David's ability to communicate and clarify the supposed arcana of psychiatry was masterly, and he inspired enthusiasm for the speciality among students and doctors deterred by its obscure terminology and vagueness. His interest and influence were founded on simple clinical principles. For David, psychiatry was a speciality never to be divorced from medicine. It should be practised in the general hospital away from the isolation of the mental hospital: when psychiatry left medicine, it ceased to be psychiatry. Proper history-taking and examination and assessment of the person's mental status were summarised in a clinical formulation aimed at dealing with and relieving the patient's distress.
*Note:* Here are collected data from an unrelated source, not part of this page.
(* ===== verification/LocalStorage.v ===== *)
(** [privacy/storage/local.py]: export archives in a directory of the machine. Each method
    holds the lock of its key's shard while it works, so methods of one key run one after
    another; a crash may stop one after any change of the tree. *)
From S2P Require Import Prelude Errors Session Schema Tables AuditLog Invites RateLimitPolicies.
From S2P Require Import RateLimitIngress Settings SubjectExports ExportArtifactServices Storage FileTree.

(** [base64.urlsafe_b64encode], its inverse, [json.dumps] with its compact separators and
    [json.loads] ([None] where they raise). *)
Class TokenCodec := {
  urlsafe_b64encode : string -> string;
  urlsafe_b64decode : string -> option string;
  token_json_dumps : json -> string;
  token_json_loads : string -> option json;
}.

Module LocalStorageAdapter.

Definition _PUBLISH_RETRY_LIMIT : nat := 3.
Definition _PUBLISHED_OBJECT_NAME : string := "object".
Definition _RESERVATION_NAME : string := "reservation".
Definition _STORAGE_LOCK_DIRECTORY : string := ".locks".

Definition _validate_key (key : string) : result string :=
  if Text.is_empty key || Text.is_empty (Text.strip key)
  then Err (ValueError "Storage key must not be empty") else
  if negb (String.eqb key (Text.strip key))
  then Err (ValueError "Storage key must not have surrounding whitespace") else
  if Text.contains "\" key then Err (ValueError "Storage key must use forward slashes") else
  if Text.contains ":" key
  then Err (ValueError "Storage key must not contain drive or URI separators") else
  if Text.contains "//" key
  then Err (ValueError "Storage key must not contain empty path segments") else
  let parts := PurePosixPath.parts key in
  if PurePosixPath.is_absolute key || bool_decide (parts = []) || existsb unsafe_part parts
  then Err (ValueError "Invalid storage key")
  else Ok (Text.join "/" parts).

(** The path below [base_path]; without symbolic links [resolve] leaves a safe key where it is. *)
Definition _resolve (key : string) : result (list string) :=
  safe_key ← _validate_key key; Ok (PurePosixPath.parts safe_key).

Section Adapter.
Context `{Env} `{Crypto} `{Network} `{TokenCodec}.
Variable signing_secret : string.

Definition _checksum_and_size (content : string) : string * Z :=
  (sha256_hexdigest content, size_of content).

(** The last component of a path. *)
Definition name_of (target : list string) : string := List.last target ""%string.

(** [target.parent / f".{target.name}.{uuid4().hex}.<suffix>"] *)
Definition beside (target : list string) (hex suffix : string) : list string :=
  parent target ++ [("." ++ name_of target ++ "." ++ hex ++ "." ++ suffix)%string].

Definition object_of (target : list string) : list string := target ++ [_PUBLISHED_OBJECT_NAME].
Definition reservation_of (target : list string) : list string := target ++ [_RESERVATION_NAME].

(** The lock file is created, and stays. *)
Definition _lock_for_key (key : string) : FS unit :=
  safe_key ← fs_lift (_validate_key key);
  mkdir_parents [_STORAGE_LOCK_DIRECTORY];;
  write_file [_STORAGE_LOCK_DIRECTORY;
              (Text.truncate 2 (sha256_hexdigest safe_key) ++ ".lock")%string] "".

Definition _remove_target_atomically (target : list string) : FS unit :=
  there ← exists_ target;
  if negb (there : bool) then mret tt else
  hex ← uuid4_hex;
  let quarantine := beside target hex "deleted" in
  fs_try (is_error FileNotFoundError) (rename target quarantine)
    (fun _ => mret tt)
    (fun _ =>
       directory ← is_dir quarantine;
       if (directory : bool) then rmtree quarantine
       else fs_try (is_error FileNotFoundError) (unlink quarantine) (fun _ => mret tt) mret).

Definition put_bytes (key data content_type : string) : FS StoredObject.t :=
  path ← fs_lift (_resolve key);
  _lock_for_key key;;
  mkdir_parents (parent path);;
  write_file path data;;
  mret (StoredObject.mk key content_type (size_of data)).

(** [source] is the content of the file given by its path. *)
Definition put_file (key source content_type : string) : FS StoredObject.t :=
  target ← fs_lift (_resolve key);
  _lock_for_key key;;
  mkdir_parents (parent target);;
  write_file target source;;
  written ← read_file target;
  mret (StoredObject.mk key content_type (size_of written)).

Definition reserved_by (key owner_token : string) : StoragePublicationReservation :=
  mkReservation key owner_token owner_token.

Definition conflict {A} : FS A := fs_raise StorageObjectConflictError.

(** The loop: [attempts] are left. *)
Fixpoint reserve_attempts (key owner_token : string) (target : list string) (attempts : nat)
    : FS StoragePublicationReservation :=
  match attempts with
  | O => conflict
  | S attempts =>
      hex ← uuid4_hex;
      let staged := beside target hex "reservation" in
      mkdir staged;;
      write_file (staged ++ [_RESERVATION_NAME]) owner_token;;
      fs_try is_os_error (rename staged target)
        (fun _ =>
           fs_try is_os_error (rmtree staged) (fun _ => mret tt) mret;;
           published ← is_file (object_of target);
           plain ← is_file target;
           if (published : bool) || plain then conflict else
           fs_try (is_error FileNotFoundError) (read_file (reservation_of target))
             (fun _ => reserve_attempts key owner_token target attempts)
             (fun existing_owner =>
                if String.eqb existing_owner owner_token then mret (reserved_by key owner_token)
                else conflict))
        (fun _ => mret (reserved_by key owner_token))
  end.

Definition reserve_file_publication (key owner_token : string)
    : FS StoragePublicationReservation :=
  target ← fs_lift (_resolve key);
  _lock_for_key key;;
  mkdir_parents (parent target);;
  reserve_attempts key owner_token target _PUBLISH_RETRY_LIMIT.

Definition _inspect_file_unlocked (target : list string) (checksum_sha256 : string) (size_bytes : Z)
    : FS StorageObjectState :=
  there ← exists_ target;
  if negb (there : bool) then mret MISSING else
  directory ← is_dir target;
  let compare (object_path : list string) : FS StorageObjectState :=
    content ← read_file object_path;
    let '(existing_checksum, existing_size) := _checksum_and_size content in
    mret (if String.eqb existing_checksum checksum_sha256 && Z.eqb existing_size size_bytes
          then MATCHING else CONFLICT) in
  if (directory : bool) then
    published ← is_file (object_of target);
    if negb (published : bool) then
      reserved ← is_file (reservation_of target);
      mret (if (reserved : bool) then RESERVED else CONFLICT)
    else compare (object_of target)
  else compare target.

(** [except (FileNotFoundError, NotADirectoryError)] *)
Definition is_absent (e : exn) : bool :=
  is_error FileNotFoundError e || is_error NotADirectoryError e.

(** [source] is the content of the prepared archive. *)
Definition publish_reserved_file (reservation : StoragePublicationReservation)
    (source content_type checksum_sha256 : string) : FS StoredObject.t :=
  let key := reservation_key reservation in
  target ← fs_lift (_resolve key);
  let '(staged_checksum, staged_size) := _checksum_and_size source in
  if negb (String.eqb staged_checksum checksum_sha256)
  then fs_raise (ValueError "Prepared storage file checksum changed") else
  _lock_for_key key;;
  fs_try is_absent (read_file (reservation_of target)) (fun _ => conflict)
    (fun existing_owner =>
       if negb (String.eqb existing_owner (reservation_owner_token reservation))
          || negb (String.eqb (reservation_revision reservation) (reservation_owner_token reservation))
       then conflict else
       fs_try (fun e => is_error FileExistsError e || is_error FileNotFoundError e)
         (link source (object_of target))
         (fun e =>
            if is_error FileExistsError e then
              content ← read_file (object_of target);
              let '(existing_checksum, existing_size) := _checksum_and_size content in
              if negb (String.eqb existing_checksum staged_checksum)
                 || negb (Z.eqb existing_size staged_size)
              then conflict else mret tt
            else conflict)
         mret;;
       fs_try (is_error FileNotFoundError) (unlink (reservation_of target))
         (fun _ =>
            state ← _inspect_file_unlocked target checksum_sha256 staged_size;
            if bool_decide (state = MATCHING) then mret tt else conflict)
         mret);;
  mret (StoredObject.mk key content_type staged_size).

Definition cancel_file_publication (reservation : StoragePublicationReservation) : FS unit :=
  target ← fs_lift (_resolve (reservation_key reservation));
  _lock_for_key (reservation_key reservation);;
  fs_try is_absent (read_file (reservation_of target)) (fun _ => mret tt)
    (fun owner_token =>
       published ← exists_ (object_of target);
       if negb (String.eqb owner_token (reservation_owner_token reservation)) || published
       then mret tt
       else _remove_target_atomically target).

Definition inspect_file (key checksum_sha256 : string) (size_bytes : Z) : FS StorageObjectState :=
  target ← fs_lift (_resolve key);
  _lock_for_key key;;
  _inspect_file_unlocked target checksum_sha256 size_bytes.

Definition delete_file_if_not_matching (key checksum_sha256 : string) (size_bytes : Z)
    : FS StorageObjectState :=
  target ← fs_lift (_resolve key);
  _lock_for_key key;;
  state ← _inspect_file_unlocked target checksum_sha256 size_bytes;
  if bool_decide (state = MATCHING) then mret state
  else _remove_target_atomically target;; mret MISSING.

Definition get_bytes (key : string) : FS string :=
  target ← fs_lift (_resolve key);
  _lock_for_key key;;
  directory ← is_dir target;
  read_file (if (directory : bool) then object_of target else target).

Definition exists_object (key : string) : FS bool :=
  target ← fs_lift (_resolve key);
  _lock_for_key key;;
  directory ← is_dir target;
  if (directory : bool) then is_file (object_of target) else is_file target.

Definition delete (key : string) : FS unit :=
  target ← fs_lift (_resolve key);
  _lock_for_key key;;
  _remove_target_atomically target.

(** ** Download addresses *)

Definition url_prefix : string := "local://privacy-export/".

(** [int(datetime.now(UTC).timestamp())] *)
Definition timestamp (now : datetime) : Z := now / seconds 1.

Definition url_payload (safe_key : string) (exp : Z) : json :=
  JObj [("k", JStr safe_key); ("exp", JInt exp)]%string.

Definition generate_download_url (key : string) (expires_in_seconds : Z) (now : datetime)
    : result string :=
  safe_key ← _validate_key key;
  let payload_bytes := token_json_dumps (url_payload safe_key (timestamp now + expires_in_seconds)) in
  let payload_b64 := urlsafe_b64encode payload_bytes in
  let signature := hmac_sha256_hexdigest signing_secret payload_bytes in
  Ok (url_prefix ++ payload_b64 ++ "." ++ signature)%string.

(** [s.rsplit(".", 1)] where there is a dot. *)
Fixpoint rsplit_dot (s : string) : option (string * string) :=
  match s with
  | EmptyString => None
  | String c r =>
      match rsplit_dot r with
      | Some (before, after) => Some (String c before, after)
      | None => if Ascii.eqb c "." then Some (""%string, r) else None
      end
  end.

Definition is_ascii (s : string) : bool :=
  Text.forallb_chars (fun c => (nat_of_ascii c <? 128)%nat) s.

(** Raises where [hmac.compare_digest] is given a signature that is not ASCII, the signed
    payload is not an object, or [int] refuses its [exp]. *)
Definition verify_download_url (token expected_key : string) (now : datetime) : result bool :=
  if negb (Text.starts_with url_prefix token) then Ok false else
  match rsplit_dot (remove_prefix url_prefix token) with
  | None => Ok false
  | Some (payload_b64, signature) =>
      match (payload_bytes ← urlsafe_b64decode payload_b64;
             payload ← token_json_loads payload_bytes; Some (payload_bytes, payload)) with
      | None => Ok false
      | Some (payload_bytes, payload) =>
          if negb (is_ascii signature) then Err (OtherError "TypeError") else
          if negb (String.eqb (hmac_sha256_hexdigest signing_secret payload_bytes) signature)
          then Ok false else
          match payload with
          | JObj fields =>
              let get k := snd <$> List.find (fun kv => String.eqb kv.1 k) fields in
              if negb (bool_decide (get "k"%string = Some (JStr expected_key))) then Ok false else
              match get "exp"%string with
              | None => Ok (timestamp now <? 0)
              | Some (JInt exp) => Ok (timestamp now <? exp)
              | Some (JBool b) => Ok (timestamp now <? (if b then 1 else 0))
              | Some (JStr s) =>
                  if Text.is_empty s || negb (Text.forallb_chars is_digit s)
                  then Err (ValueError "invalid literal for int()")
                  else match int_of_digits s with
                       | Some exp => Ok (timestamp now <? exp)
                       | None => Err (ValueError "Exceeds the limit for integer string conversion")
                       end
              | Some _ => Err (OtherError "TypeError")
              end
          | _ => Err (OtherError "AttributeError")
          end
      end
  end.

End Adapter.
End LocalStorageAdapter.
David encouraged students to develop a proper concern for the relief of human suffering. These concerns took precedence over lofty generalisation and speculation about the relevance of social and obscure psychological factors. Regard for, and empathy with, the individual and their problem and how that person is feeling, was, for David, where psychiatry must start and end. He was against the prevailing teaching hospital ethos of tweedy philistinism in which psychiatry was regarded with poorly disguised contempt. David did much to dispel this in a positive fashion, by encouraging the practice of a medically-based discipline founded on compassionate understanding and respect for the patient. His ability to communicate this philosophy of medicine and psychiatry found expression in radio and television, in particular in the television series Lifeline, which ran from 1957 to 1963. It was a pioneering endeavour in the communication of the problems of psychiatric and allied disorders, and set an example at a time when public presentations were regarded as revolutionary, if not dangerous, by the more conservative members of the profession. The ensuing popular appeal incurred him ill-feeling and envy among certain members of the medical establishment. But David could handle criticisms of his public appearances, his exuberant personality, and his espousal of controversial causes. David's concerns spread into areas which counted for little among those anti-intellectual colleagues who found some of his opinions not to their liking. He had better things to do than worry over such trivia. He was always fun to be with.

In the York Clinic, he promoted an atmosphere in which everyone felt enthusiastic; a feeling that spread throughout the staff, producing a community atmosphere that will be long remembered. He leaves a widow, Dorothy, whom he married in 1941, a daughter and three sons, one, Max, the renowned theatre director.